A fast process would also improve the experience for healthy donors who volunteer to give stem cells—which might attract more people. The low cost of Viagra could also be beneficial. “It’s cheap and it’s very simple,” says study senior author Camilla Forsberg, a professor of biomolecular engineering at the University of California, Santa Cruz. “The current standard is given by injection, and its five days of repeated injections. I would think people might have an easier time enticing donors if it’s a shorter process, that’s less invasive.”

Before Viagra made its money as a blockbuster erectile dysfunction drug, the medication was originally researched for its ability to dilate blood vessels. Smith-Berdan and Forsberg study the mechanisms that help stem cells move in and out of the bone marrow, and in previous research, found that the more permeable the blood vessels around the bone marrow were, the more easily stem cells moved into the bloodstream. As a result, they decided to test Viagra, which opens blood vessels and increases their permeability.

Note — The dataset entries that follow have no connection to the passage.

(** A request that is not met stays unmet when flags are removed. *)
Lemma flags_met_sub cur cur' f o :
  0 <= cur -> 0 <= f -> Z.land cur' cur = cur' -> flags_met cur f o = false -> flags_met cur' f o = false.
Proof.
  intros Hc Hf Hs. unfold flags_met. destruct (negb _).
  - rewrite !Z.eqb_neq. intros Hn E. apply Hn. apply Z.bits_inj'. intros i Hi.
    apply (f_equal (fun z => Z.testbit z i)) in Hs, E. rewrite Z.land_spec in *.
    destruct (Z.testbit cur' i), (Z.testbit cur i), (Z.testbit f i); simpl in *; done.
  - rewrite !Z.ltb_ge. intros H. assert (Z.land cur f = 0) as E.
    { assert (0 <= Z.land cur f) by (apply Z.land_nonneg; lia). lia. }
    by rewrite <- Hs, <- Z.land_assoc, E, Z.land_0_r.
Qed.
End Requests.

(** ** Setting flags *)

Section SetLoop.
Implicit Types (s : kstate) (A : queues) (e : oid) (t : tid) (r : tid -> request).

Definition with_event s e (v : kevent_t) : kstate := with_ob (set_events (<[e := v]> (events (ob s))) (ob s)) s.
Definition with_um s (um : gmap nat Z) : kstate :=
  mkK (lm s) (rq s) (tcbs s) (gl s) (ob s) um.

Lemma kgood_event s A e v : kgoodx (Some e) s A -> kgoodx (Some e) (with_event s e v) A.
Proof.
  intros [HI HG HT (C & [] & HP) [Hs He Hq]]. split; [by apply kinv_ob|done|done|exists C; by split|].
  split; simpl; [done| |intros o; by eapply store_ok_frame]. intros o Ho Hne. rewrite lookup_insert_ne by congruence. by apply He.
Qed.
Definition krhino_queue_flush (queue : option oid) : M kstat_t :=
  match queue with
  | None => ret RHINO_NULL_PTR
  | Some o =>
      psr <- critical_enter ;;
      g <- gets gl ;;
      if 0 <? g_intrpt_nested_level g then
        critical_exit psr ;; ret RHINO_NOT_CALLED_BY_INTRPT
      else
        b <- blk_get o ;;
        if negb (bool_decide (obj_type b = RHINO_QUEUE_OBJ_TYPE)) then
          critical_exit psr ;; ret RHINO_KOBJ_TYPE_ERR
        else
          v <- queue_get o ;;
          queue_put o (mkQueue (ringbuf_reset (q_ringbuf v)) (queue_start v) (q_size v) 0 (q_peak_num v) (q_mm_alloc_flag v)) ;;
          critical_exit psr ;;
          ret RHINO_SUCCESS
  end.

(** [msg_info_t]. *)
Record msg_info_t := mkMsgInfo {
  mi_peak_num : Z;
  mi_cur_num : Z;
  mi_queue_start : nat;
  mi_size : Z;
  pend_entry : knode;
}.

(** [info] is an output pointer: whether it is NULL, and the value stored. *)
Definition krhino_queue_info_get (queue : option oid) (info_null : bool) : M (kstat_t * option msg_info_t) :=
  match queue with
  | None => ret (RHINO_NULL_PTR, None)
  | Some o =>
      if info_null then ret (RHINO_NULL_PTR, None)
      else
        psr <- cpu_intrpt_save ;;
        b <- blk_get o ;;
        if negb (bool_decide (obj_type b = RHINO_QUEUE_OBJ_TYPE)) then
          cpu_intrpt_restore psr ;; ret (RHINO_KOBJ_TYPE_ERR, None)
        else
          v <- queue_get o ;;
          n <- get_next (NBlk o) ;;
          cpu_intrpt_restore psr ;;
          ret (RHINO_SUCCESS, Some (mkMsgInfo (q_peak_num v) (q_cur_num v) (queue_start v) (q_size v) n))
  end.

(** ** Messages as bytes *)

Section Words.
Implicit Types (v m : Z) (ms : list Z).

Lemma byte_of v i : 0 <= i -> Z.land (Z.shiftr v (8 * i)) 0xff = (v / 2 ^ (8 * i)) mod 256.
Proof. intros. rewrite Z.shiftr_div_pow2 by lia. apply (Z.land_ones _ 8). lia. Qed.

Lemma word_roundtrip v : 0 <= v < 2 ^ 32 -> bytes_word (word_bytes v) = v.
Proof.
  intros Hv. unfold bytes_word, word_bytes. simpl fmap. rewrite !byte_of by lia. simpl foldr.
  change (2 ^ (8 * 0)) with 1. change (2 ^ (8 * 1)) with 256. change (2 ^ (8 * 2)) with 65536.
  change (2 ^ (8 * 3)) with 16777216. pose proof (Z.div_mod v 256). 
  rewrite Z.div_1_r. change 65536 with (256 * 256). change 16777216 with (256 * 256 * 256).
  rewrite <- !Z.div_div by lia. pose proof (Z.div_mod (v / 256) 256). pose proof (Z.div_mod (v / 256 / 256) 256).
  rewrite (Z.mod_small (v / 256 / 256 / 256) 256); [lia|].
  rewrite !Z.div_div by lia. split; [apply Z.div_pos; lia|]. apply Z.div_lt_upper_bound; lia.
Qed.
End Words.

(** ** Queue states *)

Section QueueState.
Implicit Types (s : kstate) (A : queues) (o : oid) (v : kqueue_t) (m : Z) (ms : list Z).

Lemma queue_cap v ms : queue_rep v ms -> Z.of_nat (length ms) <= q_size v.
Proof.
  intros [Hr Hb He Hs Hn _]. destruct (fix_full _ _ (Z.to_nat (q_size v)) Hr) as [Hl _]; [rewrite Hb; lia|].
  rewrite length_fmap in Hl. lia.
Qed.

(** [v] after its contents were replaced. *)
Definition refilled v (r : k_ringbuf_t) (num peak : Z) : kqueue_t :=
  mkQueue r (queue_start v) (q_size v) num peak (q_mm_alloc_flag v).

Lemma queue_push v ms m :
  queue_rep v ms -> Z.of_nat (length ms) < q_size v -> 0 <= m < 2 ^ 32 ->
  exists r, ringbuf_push (q_ringbuf v) (word_bytes m) (Z.to_nat sizeof_ptr) = Some (RHINO_SUCCESS, r) /\
    forall peak, queue_rep (refilled v r (Z.of_nat (length ms) + 1) peak) (ms ++ [m]).
Proof.
  intros [Hr Hb He Hs Hn Hw] Hl Hm.
  destruct (fix_full _ _ (Z.to_nat (q_size v)) Hr) as [_ Hf]; [rewrite Hb; lia|].
  destruct (ring_push (rep := fix_rep) (q_ringbuf v) (word_bytes <$> ms) (word_bytes m) 4) as (r & Hp & Hr' & E1 & E2 & E3).
  - done.
  - lia.
  - unfold fix_verdict. rewrite (proj2 Hf); [done|]. rewrite length_fmap. lia.
  - by rewrite Hb.
  - exists r. split; [done|]. intros peak. split; simpl; try congruence; try lia.
    + by rewrite fmap_app.
    + rewrite length_app. simpl. lia.
    + apply Forall_app. split; [done|]. by constructor.
Qed.

Lemma queue_pop v m ms :
  queue_rep v (m :: ms) ->
  exists r, ringbuf_pop (q_ringbuf v) = Some (RHINO_SUCCESS, word_bytes m, r) /\
    forall peak, queue_rep (refilled v r (Z.of_nat (length ms)) peak) ms.
Proof.
  intros [Hr Hb He Hs Hn Hw]. apply Forall_cons in Hw as [Hm Hw].
  destruct (ring_pop (rep := fix_rep) (q_ringbuf v) (word_bytes m) (fmap (M:=list) word_bytes ms) Hr) as (r & Hp & Hr' & E1 & E2 & E3).
  exists r. split; [done|]. intros peak. split; simpl; try congruence; lia.
Qed.

Lemma queue_empty v ms peak : queue_rep v ms -> queue_rep (refilled v (ringbuf_reset (q_ringbuf v)) 0 peak) [].
Proof.
  intros [Hr Hb He Hs Hn Hw]. split; simpl; try done. by apply (ring_reset (rep := fix_rep) _ (word_bytes <$> ms)).
Qed.

Definition with_queue s o v um : kstate := redata s (set_kqueues (<[o := v]> (kqueues (ob s))) (ob s)) um.

Lemma queue_data_ok s A o v um :
  kgood s A -> (has_type s o RHINO_QUEUE_OBJ_TYPE -> queue_ok (A (LBlk o)) v) ->
  data_ok s A (set_kqueues (<[o := v]> (kqueues (ob s))) (ob s)) um.
Proof.
  intros [_ _ _ _ [Hs He Hq]] Hv. split; [done..|]. split; simpl; [exact Hs|exact He|]. intros o'.
  destruct (Hq o') as [H1 H2]. split; simpl; [|exact H2]. intros Ht. destruct (decide (o' = o)) as [->|].
  - exists v. rewrite lookup_insert_eq. split; [done|by apply Hv].
  - rewrite lookup_insert_ne by done. by apply H1.
Qed.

First, they tested Viagra alone in a set of mice, which didn’t have a large effect on the movement of stem cells. It’s probably a good thing that Viagra alone didn’t move stem cells into the bloodstream, Forsberg says. “That way you don’t have to worry about stem cells moving when you take Viagra for other indications,” she says. It might be that the drug is not strong enough—in early data, other, stronger vasodilators are enough to move the cells on their own.

Next, the team tested Viagra along with a single dose of Plerixafor, which mobilizes stem cells, in another set of mice—and the combination significantly increased the number of circulating stem cells in only two hours.

While the amount of circulating stem cells went up quickly, they dropped back off quickly, as well. That’s something to keep in mind if the procedure is tested in people, Porter says. “From a clinical and medical standpoint, something that has to be timed so carefully often is logistically difficult to manage.”

Forsberg and Smith-Berdan work in pre-clinical basic science, so they won’t try and test their drug combination in people themselves. However, Forsberg says she’s heard from other researchers who would be interested in running that type of study.

The drugs would likely be fairly easy to test, and test safely, in people, because the drugs used are already FDA-approved. “It’s not one of those very basic science approaches that you’ll never be able to give to people,” Porter says. “It’s intriguing, because it’s testable.”